--- MATERIAL PROVIDED Enclosed Below ---

(* ===== verification/Admin.v ===== *)
(** The loopback responder of src/server/admin.c: /healthz and /metrics, with
    its own slots, generations and deadlines.  Its bodies and responses always
    fit their arrays, so a request that is complete is always answered. *)

From S2P Require Import Prelude Common Codec Sha256 Config Policy Http Socks ClientHello.
From S2P Require Import Receipt Journal Buffer Server Connection Relay.

(** * Bodies *)

Definition quoted (s : string) : bytes := [c_dquote] ++ str s ++ [c_dquote].

Definition health_body (healthy_ : bool) (generation : Z) : bytes :=
  str "{" ++ quoted "status" ++ str ":" ++ (if healthy_ then quoted "ok" else quoted "degraded") ++
  str "," ++ quoted "policy_generation" ++ str ":" ++ decimal generation ++
  str "," ++ quoted "audit_healthy" ++ str ":" ++
  (if healthy_ then str "true" else str "false") ++ str "}" ++ [c_lf].

Definition metric_line (name : string) (value : Z) : bytes :=
  str "maelys_egress_" ++ str name ++ [c_space] ++ decimal value ++ [c_lf].

Definition type_line (name kind : string) : bytes :=
  str "# TYPE maelys_egress_" ++ str name ++ [c_space] ++ str kind ++ [c_lf].

Definition metrics_body (m : server_metrics) (generation : Z) : bytes :=
  type_line "connections_total" "counter" ++
  metric_line "connections_total" (metric_accepted m) ++
  type_line "connections_active" "gauge" ++
  metric_line "connections_active" (metric_active m) ++
  metric_line "admissions_total" (metric_admitted m) ++
  metric_line "denials_total" (metric_denied m) ++
  metric_line "auth_failures_total" (metric_auth_failures m) ++
  metric_line "quota_denials_total" (metric_quota_denials m) ++
  metric_line "bytes_from_clients_total" (metric_bytes_from_clients m) ++
  metric_line "bytes_to_clients_total" (metric_bytes_to_clients m) ++
  metric_line "receipts_total" (metric_receipts m) ++
  metric_line "policy_generation" generation ++
  metric_line "policy_reload_failures_total" (metric_reload_failures m) ++
  metric_line "audit_failures_total" (metric_audit_failures m).

Definition not_found_body : bytes := str "not found" ++ [c_lf].

Definition admin_head (status content_type : bytes) (body : bytes) : bytes :=
  str "HTTP/1.1 " ++ status ++ crlf ++ str "Content-Type: " ++ content_type ++ crlf ++
  str "Content-Length: " ++ decimal (len body) ++ crlf ++
  str "Connection: close" ++ crlf ++ str "Cache-Control: no-store" ++ crlf ++ crlf ++ body.

(** The status, the type and the body of the answer to a request. *)
Definition admin_answer (s : maelys_egress_server) (log : maelys_egress_audit) (request : bytes)
  : bytes * bytes * bytes :=
  if prefixb (str "GET /healthz HTTP/1.1" ++ crlf) request then
    let healthy_ := (negb (is_some (audit (server_config s))) || maelys_egress_audit_healthy (Some log)) &&
                    (metric_audit_failures (metrics s) =? 0) in
    (if healthy_ then str "200 OK" else str "503 Service Unavailable", str "application/json",
     health_body healthy_ (policy_generation s))
  else if prefixb (str "GET /metrics HTTP/1.1" ++ crlf) request then
    (str "200 OK", str "text/plain; version=0.0.4", metrics_body (metrics s) (policy_generation s))
  else (str "404 Not Found", str "text/plain", not_found_body).

Section Admin.
Context `{Sys}.

Definition get_admin (slot : nat) : M egress_admin_connection := fun m =>
  (nth slot (admin_connections (server m)) (free_admin 0), m).
Definition set_admin (slot : nat) (f : egress_admin_connection -> egress_admin_connection) : M unit :=
  set_server (fun s => s <| admin_connections := alter f slot (admin_connections s) |>).

Definition get_audit : M maelys_egress_audit := fun m => (audit_log m, m).

Definition egress_admin_close (slot : nat) : M unit :=
  a ← get_admin slot;
  when (negb (admin_watch_ a =? 0)) (call (sys_loop_unwatch (admin_watch_ a)));;
  socket_release (admin_socket a);;
  set_admin slot (fun a => free_admin (admin_generation a)).

Definition admin_watch (slot : nat) (interests : interest) : M bool :=
  a ← get_admin slot;
  if negb (admin_watch_ a =? 0) then call (sys_loop_modify (admin_watch_ a) interests)
  else
    answer ← call (sys_loop_watch_fd (admin_fd a) interests
                     (admin_token (Z.of_nat slot) (admin_generation a)));
    match answer with
    | Some watch => set_admin slot (fun a => a <| admin_watch_ := watch |>);; mret true
    | None => mret false
    end.

Definition prepare_admin_response (slot : nat) : M unit :=
  a ← get_admin slot;
  let text := cstr (admin_request a) in
  match find_sub (crlf ++ crlf) text with
  | None => mret tt
  | Some _ =>
      s ← get_server;
      log ← get_audit;
      let '(status, content_type, body) := admin_answer s log text in
      if 3072 <=? len body then egress_admin_close slot
      else
        let response := admin_head status content_type body in
        if EGRESS_ADMIN_BUFFER <=? len response then egress_admin_close slot
        else set_admin slot (fun a => a <| admin_response := response |>)
  end.

(** Reading the request: whether the connection is still to be served. *)
Definition admin_read (slot : nat) : M bool :=
  a ← get_admin slot;
  let available := EGRESS_ADMIN_BUFFER - 1 - len (admin_request a) in
  received ← call (sys_socket_receive (native_fd (admin_socket a)) available);
  served ←
    match received with
    | Received b =>
        set_admin slot (fun a => a <| admin_request := admin_request a ++ b |>);;
        prepare_admin_response slot;;
        mret true
    | ReceiveWouldBlock => mret true
    | _ => egress_admin_close slot;; mret false
    end;
  a ← get_admin slot;
  if negb served then mret false
  else if (len (admin_response a) =? 0) && (available =? 0) then egress_admin_close slot;; mret false
  else mret true.

Definition admin_write (slot : nat) : M bool :=
  a ← get_admin slot;
  sent ← call (sys_socket_send (native_fd (admin_socket a)) (zdrop (response_offset a) (admin_response a)));
  match sent with
  | SendFailed => egress_admin_close slot;; mret false
  | _ =>
      let written := match sent with Sent n => n | _ => 0 end in
      set_admin slot (fun a => a <| response_offset := response_offset a + written |>);;
      a ← get_admin slot;
      if response_offset a =? len (admin_response a) then egress_admin_close slot;; mret false
      else mret true
  end.

Definition egress_admin_dispatch (slot : nat) (f : flags) : M unit :=
  a ← get_admin slot;
  live ← (if (len (admin_response a) =? 0) && ev_read f then admin_read slot else mret true);
  if negb live then mret tt
  else
    a ← get_admin slot;
    live ← (if negb (len (admin_response a) =? 0) && ev_write f then admin_write slot else mret true);
    if negb live then mret tt
    else
      a ← get_admin slot;
      if ev_error f || (ev_hup f && (len (admin_response a) =? 0)) then egress_admin_close slot
      else
        admin_watch slot (if negb (len (admin_response a) =? 0) then INTEREST_WRITE else INTEREST_READ);;
        mret tt.

Fixpoint free_admin_slot (l : list egress_admin_connection) : option nat :=
  match l with
  | [] => None
  | a :: l => if 0 <=? admin_fd a then S <$> free_admin_slot l else Some 0%nat
  end.

Definition admin_accept_one (client : Z) : M unit :=
  s ← get_server;
  match free_admin_slot (admin_connections s) with
  | None => socket_release (Some client)
  | Some slot =>
      now ← monotonic_now;
      set_server (fun s => s <| next_admin_generation := u64 (next_admin_generation s + 1) |>);;
      s ← get_server;
      set_admin slot (fun _ =>
        AdminConnection (Some client) (native_fd (Some client)) 0 (next_admin_generation s)
          (add_saturating now 5000) [] [] 0);;
      ok ← admin_watch slot INTEREST_READ;
      when (negb ok) (egress_admin_close slot)
  end.

Fixpoint admin_accept_loop (pending : nat) (listener : Z) : M unit :=
  match pending with
  | O => mret tt
  | S pending =>
      client ← call (sys_socket_accept listener);
      admin_accept_one client;;
      admin_accept_loop pending listener
  end.

Definition egress_admin_accept_all : M unit :=
  s ← get_server;
  let listener := native_fd (admin_listener_socket s) in
  pending ← call (sys_pending listener);
  admin_accept_loop pending listener.

End Admin.

(** * Bounds *)

Record metrics_u64 (m : server_metrics) : Prop := {
  u64_accepted : is_u64 (metric_accepted m);
  u64_active : is_u64 (metric_active m);
  u64_admitted : is_u64 (metric_admitted m);
  u64_denied : is_u64 (metric_denied m);
  u64_auth_failures : is_u64 (metric_auth_failures m);
  u64_quota_denials : is_u64 (metric_quota_denials m);
  u64_from_clients : is_u64 (metric_bytes_from_clients m);
  u64_to_clients : is_u64 (metric_bytes_to_clients m);
  u64_receipts : is_u64 (metric_receipts m);
  u64_reload_failures : is_u64 (metric_reload_failures m);
  u64_audit_failures : is_u64 (metric_audit_failures m);
}.

(** The lengths of the literals of a goal. *)
Ltac literal_lengths :=
  rewrite ?len_app, ?len_cons, ?len_nil;
  repeat match goal with
  | |- context [len (str ?s)] => let n := eval vm_compute in (len (str s)) in change (len (str s)) with n
  | |- context [len (quoted ?s)] => let n := eval vm_compute in (len (quoted s)) in change (len (quoted s)) with n
  | |- context [len crlf] => change (len crlf) with 2
  end.

Lemma metric_line_len name value : is_u64 value -> len (metric_line name value) <= len (str name) + 36.
Proof. intros Hv. pose proof (decimal_len_u64 _ Hv). unfold metric_line. literal_lengths. lia. Qed.

Lemma type_line_len name kind : len (type_line name kind) = len (str name) + len (str kind) + 23.
Proof. unfold type_line. literal_lengths. lia. Qed.

Lemma metrics_body_len m g : metrics_u64 m -> is_u64 g -> len (metrics_body m g) <= 900.
Proof.
  intros [] Hg. unfold metrics_body. rewrite !len_app, !type_line_len.
  repeat match goal with
  | |- context [len (metric_line ?n ?v)] =>
      pose proof (metric_line_len n v ltac:(assumption)); generalize dependent (len (metric_line n v)); intros
  end.
  repeat match goal with Hx : context [len (str ?s)] |- _ => revert Hx end. literal_lengths. lia.
Qed.

Lemma admin_answer_len s log request :
  metrics_u64 (metrics s) -> is_u64 (policy_generation s) ->
  let '(status, content_type, body) := admin_answer s log request in
  len status <= 23 /\ len content_type <= 25 /\ len body <= 900.
Proof.
  intros Hm Hg. unfold admin_answer. destruct (prefixb _ _); [|destruct (prefixb _ _)].
  - pose proof (decimal_len_u64 _ Hg). cbn zeta. unfold health_body. destruct (_ && _); literal_lengths; lia.
  - pose proof (metrics_body_len _ _ Hm Hg). literal_lengths. lia.
  - unfold not_found_body. literal_lengths. lia.
Qed.

Lemma admin_head_len status content_type body :
  len status <= 23 -> len content_type <= 25 -> len body <= 900 ->
  len (admin_head status content_type body) < EGRESS_ADMIN_BUFFER.
Proof.
  intros Hs Hc Hb. pose proof (len_nonneg body). unfold admin_head. literal_lengths.
  assert (Hd : is_u64 (len body)) by (unfold is_u64; lia). pose proof (decimal_len_u64 _ Hd).
  unfold EGRESS_ADMIN_BUFFER. lia.
Qed.

(** A complete administrative request is always answered.  Whatever the
    request, the metrics (64-bit counters) and the policy generation, the
    response fits the array of the connection with its terminator, so
    [prepare_admin_response] stores it and never takes the path that closes the
    connection without an answer. *)
Theorem admin_always_answers `{Sys} slot m :
  metrics_u64 (metrics (server m)) -> is_u64 (policy_generation (server m)) ->
  let text := cstr (admin_request (nth slot (admin_connections (server m)) (free_admin 0))) in
  find_sub (crlf ++ crlf) text <> None ->
  let '(status, content_type, body) := admin_answer (server m) (audit_log m) text in
  let response := admin_head status content_type body in
  len response < EGRESS_ADMIN_BUFFER /\
  prepare_admin_response slot m = set_admin slot (fun a => a <| admin_response := response |>) m.
Proof.
  intros Hm Hg text Hf. pose proof (admin_answer_len (server m) (audit_log m) text Hm Hg) as Hl.
  unfold prepare_admin_response, mbind, M_bind, get_admin, get_server, get_audit. fold text.
  destruct (find_sub _ text); [|done]. destruct (admin_answer _ _ text) as [[status content_type] body].
  destruct Hl as (Hs & Hc & Hb). pose proof (admin_head_len _ _ _ Hs Hc Hb). split; [done|].
  rewrite (proj2 (Z.leb_gt _ _)) by lia. by rewrite (proj2 (Z.leb_gt _ _)).
Qed.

--- End of Enclosed MATERIAL PROVIDED ---

### YOUR ASSIGNMENT
If a line in the listing contains the string "pose", copy it.

### RESULT BELOW
Proof. intros Hv. pose proof (decimal_len_u64 _ Hv). unfold metric_line. literal_lengths. lia. Qed.
      pose proof (metric_line_len n v ltac:(assumption)); generalize dependent (len (metric_line n v)); intros
  - pose proof (decimal_len_u64 _ Hg). cbn zeta. unfold health_body. destruct (_ && _); literal_lengths; lia.
  - pose proof (metrics_body_len _ _ Hm Hg). literal_lengths. lia.
  intros Hs Hc Hb. pose proof (len_nonneg body). unfold admin_head. literal_lengths.
  assert (Hd : is_u64 (len body)) by (unfold is_u64; lia). pose proof (decimal_len_u64 _ Hd).
  intros Hm Hg text Hf. pose proof (admin_answer_len (server m) (audit_log m) text Hm Hg) as Hl.
  destruct Hl as (Hs & Hc & Hb). pose proof (admin_head_len _ _ _ Hs Hc Hb). split; [done|].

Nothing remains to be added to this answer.